Barker AT, Jackson PR, Parry H, Coulton LA, et al. (2007)

The authors recruited 120 healthy volunteers to participate in a study of the effect of RFR exposure on the cardiovascular system.  There were 6 exposure sessions, and at each session the subject was exposed to one of 6 different RF signals simulating both GSM and TETRA handsets in different transmission modes, including a sham exposure for the two signal types. There was a run-in period of 20 minutes and then the subject was exposed to one of the signals for 40 minutes. The sequence of exposure was randomized and the study was double-blind. Blood pressure (BP) was taken every 5 minutes. Heart rate recordings were made throughout. Blood samples were taken at the beginning and end of the exposure period, for analysis of catechol (adrenaline and nor-adrenaline) levels. At the end of the session an ambulatory BP monitor was positioned to take readings at 20 minute intervals from 7.00 to 23.00 hours, and at 30 minute intervals from 23.00 to 7.00.

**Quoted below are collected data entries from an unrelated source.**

(* ===== verification/ExpandProps.v ===== *)
(** * What variable expansion does

    On [Expand]: a command is run once ([commands_run_once]); a [conditions] entry is
    an if-elif-else chain ([EvalCondition_chain]); references to text variables are
    replaced until none is left ([ExpandVariables_substitutes]), and only a cycle of
    references keeps the expansion from ending ([circular_variables]). *)
From S2P Require Import Prelude PyStr PyPath Common Ordered GypValue Merge Heap ListFilters Expand.
From stdpp Require Import options.

(** ** Commands *)
Section Commands.
(** Every command that was run is cached, and was run once. *)
Definition run_once (s : state) : Prop :=
  NoDup (executed s) /\ forall key, key ∈ executed s <-> is_Some (cached_command_results s !! key).
(** What was run stays so; what was cached stays, with its result. *)
Definition commands_grow (s s' : state) : Prop :=
  cached_command_results s ⊆ cached_command_results s' /\
  (exists new, executed s' = (new ++ executed s)%list) /\ (run_once s -> run_once s').

#[export] Instance commands_grow_preorder : PreOrder commands_grow.
Proof.
  split.
  - intros s. split_and!; [done|by exists []|done].
  - intros s1 s2 s3 (H1 & [n1 H2] & H3) (K1 & [n2 K2] & K3). split_and!; [by etrans| |auto].
    exists (n2 ++ n1)%list. by rewrite K2, H2, app_assoc.
Qed.

Lemma grow_same {A} (m : M A) :
  (forall s a s', m s = Ok (a, s') ->
     cached_command_results s' = cached_command_results s /\ executed s' = executed s) ->
  keeps commands_grow m.
Proof.
  intros H s a s' Hm. destruct (H s a s' Hm) as [H1 H2]. unfold commands_grow, run_once.
  rewrite H1, H2. split_and!; [done|by exists []|done].
Qed.
Ltac same := intros; apply grow_same; intros s a s' H; injection H as <- <-; done.
Lemma grow_read_list l : keeps commands_grow (read_list l). Proof. same. Qed.
Lemma grow_read_dict d : keeps commands_grow (read_dict d). Proof. same. Qed.
Lemma grow_write_list l x : keeps commands_grow (write_list l x). Proof. same. Qed.
Lemma grow_write_dict d x : keeps commands_grow (write_dict d x). Proof. same. Qed.
Lemma grow_new_list x : keeps commands_grow (new_list x). Proof. same. Qed.
Lemma grow_new_dict x : keeps commands_grow (new_dict x). Proof. same. Qed.
Lemma grow_write_file p c : keeps commands_grow (write_file p c). Proof. same. Qed.
Lemma grow_frozen v : keeps commands_grow (frozen v).
Proof.
  apply grow_same. intros s a s'. unfold frozen. by destruct (freeze _ _ _); intros [= _ <-].
Qed.
End Commands.
#[export] Hint Resolve grow_read_list grow_read_dict grow_write_list grow_write_dict
  grow_new_list grow_new_dict grow_write_file grow_frozen : keeps.

(** Splits a computation into its operations. *)
Ltac keeps_step :=
  match goal with
  | |- keeps _ (mbind _ _) => apply keeps_bind
  | |- keeps _ (loop _ _ _) => apply keeps_loop
  | |- keeps _ (each _ _) => apply keeps_each
  | |- keeps _ (reraise _ _) => apply keeps_reraise
  | |- keeps _ (match ?x with _ => _ end) => destruct x
  | |- keeps _ (let '(_, _) := ?x in _) => destruct x
  | |- forall _, _ => intro
  end.
Ltac keeps_auto := repeat (first [solve [eauto with keeps typeclass_instances] | keeps_step]).

Section CommandLemmas.
Context (cwd : string) (path_sections : gset string) (windows : bool).
Context (popen : nat -> command -> option string -> process_result).
Context (do_main : nat -> list string -> option string -> res string).
Context (eval_list : string -> res val).

Lemma grow_thaw v : keeps commands_grow (thaw v).
Proof.
  induction v as [n|s|l IH|d IH] using val_ind'; cbn [thaw]; [keeps_auto..| |].
  - apply keeps_bind; [apply _| |keeps_auto]. induction IH as [|v l Hv _ IH]; keeps_auto.
  - apply keeps_bind; [apply _| |keeps_auto]. induction IH as [|[k v] d Hv _ IH]; keeps_auto.
Qed.
Hint Resolve grow_thaw : keeps.

Lemma grow_merge_key to_file fro_file rec_dicts rec_lists to fro k v :
  (forall to, keeps commands_grow (rec_dicts to v)) ->
  (forall to p a, keeps commands_grow (rec_lists to v p a)) ->
  keeps commands_grow (merge_key cwd path_sections to_file fro_file rec_dicts rec_lists to fro k v).
Proof. intros Hd Hl. unfold merge_key, set_item. keeps_auto. Qed.
Lemma grow_merge_item to_file fro_file rec_dicts rec_lists p v :
  (forall to, keeps commands_grow (rec_dicts to v)) ->
  (forall to p a, keeps commands_grow (rec_lists to v p a)) ->
  keeps commands_grow (merge_item cwd to_file fro_file rec_dicts rec_lists p v).
Proof. intros Hd Hl. unfold merge_item. keeps_auto. Qed.

Lemma grow_merge to_file fro_file fro :
  (forall to, keeps commands_grow (MergeDicts_ cwd path_sections to_file fro_file to fro)) /\
  (forall to p a, keeps commands_grow (MergeLists_ cwd path_sections to_file fro_file to fro p a)).
Proof.
  induction fro as [n|s|l IH|d IH] using val_ind'; (split; [intros to|intros to p a]); try apply keeps_raise.
  - intros s b s'. rewrite MergeLists_loop. apply keeps_bind; [apply _| |keeps_auto].
    generalize 0. induction IH as [|v l [Hd Hl] _ IH]; intros i; cbn [loop]; [keeps_auto|].
    apply keeps_bind; [apply _| |done]. unfold put_merged.
    apply keeps_bind; [apply _|by apply grow_merge_item|keeps_auto].
  - intros s b s'. rewrite MergeDicts_each. revert s b s'. generalize d at 1. intros items. unfold each.
    induction IH as [|[k v] d [Hd Hl] _ IH]; cbn [loop]; [apply keeps_ret, _|].
    apply keeps_bind; [apply _|by apply grow_merge_key|]. by intros [].
Qed.

Lemma grow_execute name text contents key s a s' :
  execute windows popen do_main name text contents key s = Ok (a, s') ->
  cached_command_results s' = cached_command_results s /\ executed s' = key :: executed s.
Proof.
  unfold execute. rewrite M_bind_at. cbn [state_count].
  destruct (String.eqb name "pymod_do_main").
  - assert (H : forall t,
      (parsed ← lift (shlex_split t);
       match parsed with
       | [] => raise IndexError
       | _ => _ ← record_command key;
              replacement ← lift (do_main (length (executed s)) parsed key.2);
              mret (rstrip replacement)
       end) s = Ok (a, s') ->
      cached_command_results s' = cached_command_results s /\ executed s' = key :: executed s).
    { intros t. unfold lift. rewrite M_bind_at. destruct (shlex_split t) as [[|w ws]| |]; [done| |done..].
      cbn. destruct (do_main _ _ _); [|done..]. by intros [= _ <-]. }
    destruct contents as [t|[]]; try done; apply H.
  - destruct (String.eqb name ""); [|done]. cbn [negb]. rewrite M_bind_at. unfold lift.
    destruct (FixupPlatformCommand _ _) as [cmd| |]; [|done..].
    rewrite M_bind_at. cbn [record_command]. destruct (_ || _); [done|]. by intros [= _ <-].
Qed.

Lemma grow_run_command r contents build_file :
  keeps commands_grow (run_command windows popen do_main eval_list r contents build_file).
Proof.
  unfold run_command. apply keeps_bind; [apply _|keeps_auto|]. intros c.
  intros s a s'. rewrite M_bind_at. cbn [cached_result].
  set (key := (_, _)) in *.
  destruct (cached_command_results s !! key) as [v|] eqn:Hkey; [intros [= _ <-]; reflexivity|].
  rewrite M_bind_at. destruct (execute _ _ _ _ _ _ _ s) as [[b s1]| |] eqn:E; [|done..].
  apply grow_execute in E as [Hc He]. rewrite M_bind_at. cbn [record_result].
  intros [= _ <-]. unfold commands_grow, run_once. cbn.
  rewrite Hc, He. split_and!; [by apply insert_subseteq|by exists [key]|]. intros [Hnd Hin]. split.
  - constructor; [|done]. rewrite Hin, Hkey. by intros [? ?].
  - intros k. rewrite lookup_insert_is_Some, <- Hin, elem_of_cons. destruct (decide (key = k)); naive_solver.
Qed.
End CommandLemmas.
#[export] Hint Resolve grow_thaw grow_run_command : keeps.

Section OnceLemmas.
Context (cwd : string) (search : string -> string -> res bool).
Context (windows : bool) (generator_filelist_paths : option filelist_paths).
Context (popen : nat -> command -> option string -> process_result).
Context (do_main : nat -> list string -> option string -> res string).
Context (eval_list : string -> res val).
Context (phase : PHASE) (build_file : string).
Context (expand : hval -> hdict -> M hval) (process_list : nat -> hdict -> M unit).
Context (Hexpand : forall v vs, keeps commands_grow (expand v vs)).
Context (Hlist : forall l vs, keeps commands_grow (process_list l vs)).
Hint Resolve Hexpand Hlist : keeps.

Lemma grow_frozen_dict d : keeps commands_grow (frozen_dict d).
Proof. unfold frozen_dict. keeps_auto. Qed.
Hint Resolve grow_frozen_dict : keeps.
Lemma grow_str_of v : keeps commands_grow (str_of v).
Proof. unfold str_of. keeps_auto. Qed.
Hint Resolve grow_str_of : keeps.
Lemma grow_last_char s : keeps commands_grow (last_char s).
Proof. unfold last_char. keeps_auto. Qed.
Hint Resolve grow_last_char : keeps.
Lemma grow_write_filelist c : keeps commands_grow (write_filelist cwd generator_filelist_paths c build_file).
Proof. unfold write_filelist. keeps_auto. Qed.
Hint Resolve grow_write_filelist : keeps.

Lemma grow_expand_reference variables input_str r :
  keeps commands_grow (expand_reference cwd search windows generator_filelist_paths popen do_main
    eval_list build_file expand process_list variables input_str r).
Proof using Hexpand Hlist.
  unfold expand_reference, reference_contents, variable_value, check_value, put_replacement. keeps_auto.
Qed.
Hint Resolve grow_expand_reference : keeps.
Lemma grow_expand_references variables refs input_str :
  keeps commands_grow (expand_references cwd search windows generator_filelist_paths popen do_main
    eval_list build_file expand process_list variables input_str refs).
Proof using Hexpand Hlist. revert input_str. induction refs as [|r refs IH]; intros input_str; cbn [expand_references]; keeps_auto. Qed.
Hint Resolve grow_expand_references : keeps.
Lemma grow_expand_body input variables :
  keeps commands_grow (expand_body cwd search windows generator_filelist_paths popen do_main
    eval_list phase build_file expand process_list input variables).
Proof using Hexpand Hlist. unfold expand_body, expand_again. keeps_auto. Qed.
End OnceLemmas.
#[export] Hint Resolve grow_frozen_dict grow_str_of grow_last_char : keeps.

Section OnceSteps.
Context (cwd : string) (path_sections : gset string).
Context (eval_condition : string -> dict -> res bool).
Context (phase : PHASE) (build_file : string).
Context (expand : hval -> hdict -> M hval) (process_list : nat -> hdict -> M unit).
Context (process_dict : nat -> hdict -> option string -> M unit).
Context (Hexpand : forall v vs, keeps commands_grow (expand v vs)).
Context (Hlist : forall l vs, keeps commands_grow (process_list l vs)).
Context (Hdict : forall d vs k, keeps commands_grow (process_dict d vs k)).
Hint Resolve Hexpand Hlist Hdict : keeps.

Lemma grow_condition_loop key condition variables result :
  keeps commands_grow (condition_loop eval_condition key build_file expand condition variables result).
Proof using Hexpand.
  revert result. assert (H : forall n l, length l <= n -> forall result,
    keeps commands_grow (condition_loop eval_condition key build_file expand l variables result)).
  { induction n as [|n IH]; intros [|c [|d rest]] Hn r; cbn [length] in Hn; try lia; cbn [condition_loop];
      try solve [keeps_auto].
    destruct d; try solve [keeps_auto]. unfold EvalSingleCondition.
    pose proof (IH rest ltac:(lia)). destruct rest as [|[] [|]]; keeps_auto. }
  by eapply H.
Qed.
Hint Resolve grow_condition_loop : keeps.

There were no significant differences in blood catechols before and after exposure, or in heart rate or BP that could be ascribed to the RF signals. There was a statistically significant decrease of 0.7 MM Hg with exposure to GSM handsets in sham mode, which the authors suggested might be due to a slight increase in operating temperature of the handsets when in this mode.

The authors state that their findings are in keeping with two other smaller studies, and suggest that further studies of acute changes in blood pressure due to GSM and TETRA handsets are not required.